I may safely leave the palpable error in As You Like It to the decision of common sense.

As I am dealing with corrections in the play of King Henry VIII., I may take occasion to observe that Mr. Collier, in his recent supplemental volume of Notes and Emendations, has, I have no doubt unwittingly, stated that a passage, Act IV. Sc. 2., has been absurdly pointed, "over and over again, from the year 1623 to our own day." Whereas it will be found corrected, exactly as it stands in his second folio, in the edition I gave of Shakspeare in 1826, with a note adverting to the absurdity of the old pointing. I may further add, that the first instance Mr. Collier gives in his preface of the corrections in his folio, is in the same predicament. He has stated that the reading of "Aristotle's cheeks" for "Aristotle's ethics," in the first scene of the Taming of the Shrew, "has been the invariable text from the first publication in 1623 until our own day;" when the fact is, that it stands properly corrected in my edition in 1826, with the following note:

"Blackstone suggests that we should read ethics, and the sense seems to require it; I have therefore admitted it into the text."

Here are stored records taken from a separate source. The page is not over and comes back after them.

(** [swap] takes a resident page to the free slot [j] of the file. *)
Lemma swap_run pol st l j : vm_inv end_ st l -> full st -> policy_ready pol (v_p st) ->
  next_free_i_in_file (v_p st) = Z.of_nat j ->
  exists k st' l' pg, swap end_ pol st = Ok (Z.of_nat k) st' /\ vm_inv end_ st' l' /\
    (forall va, upage va -> view st' va = view st va) /\
    pp_memory_pages (v_p st') !! k = Some pg /\ pg_is_used pg = false /\
    pp_pgdir (v_p st') = pp_pgdir (v_p st) /\ pp_pid (v_p st') = pp_pid (v_p st) /\
    forall va, upage va -> untracked (v_p st) va -> untracked (v_p st') va /\
      forall x, mapped (m_mem (v_mach st)) (pp_pgdir (v_p st)) va x ->
        mapped (m_mem (v_mach st')) (pp_pgdir (v_p st)) va x.
Proof.
  intros Hi Hf Hr Hj. destruct (inc_page_faults_inv st l Hi) as [Hq0 Hi0].
  set (st0 := set_p (inc_page_faults (v_p st)) st) in *.
  destruct (choose_victim end_ end_high pol st0 l Hi0 Hf (policy_ready_faults _ _ Hr))
    as (k & st1 & Hrun & Hq1 & Hi1 & Hf1 & Hk & Hres1).
  destruct (victim_page st1 l k Hi1 Hf1 Hk) as (pg & Hpg & Hu).
  destruct (resident_pte end_ st1 l k pg Hi1 Hpg Hu) as (Eg & Hup & v & Hv & Hvu & Hp & Hown).
  assert (next_free_i_in_file (v_p st1) = Z.of_nat j) as Hj1
    by (unfold next_free_i_in_file; by rewrite (qu_file _ _ Hq1)).
  destruct (next_free_file_Some _ _ Hj1) as (pgf & Hpgf & Huf).
  destruct (next_free_file_ok st1 l j Hi1 Hj1) as [Hjl Hok1].
  (* the write through the page table marks the page accessed *)
  destruct (quiet_pte_set end_ st1 l (pg_va pg) v (Z.lor v PTE_A)) as [Hq2 Hi2];
    [done..|by apply lor_u32|by apply same_page_set|].
  set (st2 := with_pte st1 (pg_va pg) (Z.lor v PTE_A)).
  change (vm_inv end_ st2 l) in Hi2. change (quiet st1 st2) in Hq2.
  assert (pte_at (m_mem (v_mach st2)) (pp_pgdir (v_p st1)) (pg_va pg) = Some (Z.lor v PTE_A)) as Hv2.
  { apply (pte_set_at_same end_ _ _ _ _ v); [eapply as_wf, Hi1|auto|done]. }
  assert (PTE_ADDR (Z.lor v PTE_A) = PTE_ADDR v) as Ea by (by apply PTE_ADDR_set).
  assert (has (Z.lor v PTE_A) PTE_P = true) as Hp2 by (rewrite has_lor; by rewrite Hp).
  destruct (page_out_free_first (v_mach st2) l (pp_pgdir (v_p st1)) (pg_va pg) (Z.lor v PTE_A))
    as (s3 & s4 & l' & Hkf & Hsd & Hpo); [apply Hi2|done..|].
  set (p' := set_memory_pages (<[k := set_used false pg]> (pp_memory_pages (v_p st1)))
              (set_file_pages (<[j := set_page (pp_pgdir (v_p st1)) (pg_va pg) pgf]>
                                 (pp_file_pages (v_p st1))) (inc_paged_out (v_p st1)))).
  destruct (page_out_inv st2 l s4 l' k j pg pgf (Z.lor v PTE_A) p') as [Hi' Hview]; try done.
  rewrite Ea in Hi', Hview, Hkf. rewrite (qu_frames _ _ Hq2) in Hi', Hview by apply Hown.
  eexists k, _, l', (set_used false pg). split.
  { eapply (swap_steps pol st st1 k j pg pgf v s3 s4); try done.
    - by eapply cr3_pgdir.
    - apply Hi1.
    - rewrite <- Ea. apply (find_pa_run end_ end_high); [eapply as_wf, Hi2|auto|done]. }
  split; [exact Hi'|]. split; [|split; [|split; [done|split; [apply (qu_pgdir _ _ Hq1)|split; [apply (qu_pid _ _ Hq1)|]]]]].
  - intros va Hva. etrans; [exact (Hview va Hva)|]. rewrite (quiet_view end_ _ _ l va Hq2 Hi1 Hva).
    by rewrite (quiet_view end_ _ _ l va Hq1 Hi0 Hva), (quiet_view end_ _ _ l va Hq0 Hi Hva).
  - simpl. apply list_lookup_insert_eq. by eapply lookup_lt_Some.
  - intros va Hva Hun. assert (untracked (v_p st1) va) as Hun1 by (by eapply untracked_moved).
    assert (pg_va pg <> va) as Hne by (by eapply Hun1). split.
    + intros i pgi. simpl. destruct (decide (k = i)) as [<-|Hki].
      * rewrite list_lookup_insert_eq by (by eapply lookup_lt_Some). by intros [= <-].
      * rewrite list_lookup_insert_ne by done. apply Hun1.
    + intros y Hy. change (pp_pgdir (v_p st)) with (pp_pgdir (v_p st0)) in Hy |- *.
      rewrite <- (qu_pgdir _ _ Hq1). cbn [v_mach].
      apply (mapped_agree (m_mem (v_mach st2)));
        [rewrite (po_pte _ _ _ _ _ _ _ _ Hpo) by done; by rewrite decide_False|].
      apply (quiet_mapped st1 st2); [done..|]. rewrite (qu_pgdir _ _ Hq1).
      by apply (quiet_mapped st0 st1).
Qed.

It is possible that Mr. Collier may have never looked into my edition of the poet, and I may honestly say that I regret it, not on my own account but on his, for I think, had he consulted it, his own would not have been the worse for it.

S. W. Singer.

Manor Place, South Lambeth.


MINIATURE RING OF CHARLES I.

(Vol. vi., p. 578.)

By the courtesy of W. K. Rogers, Esq. (in whose possession it is), I am enabled to account for another of these interesting and invaluable relics; one of the four said to have been presented by the Martyr prior to his execution.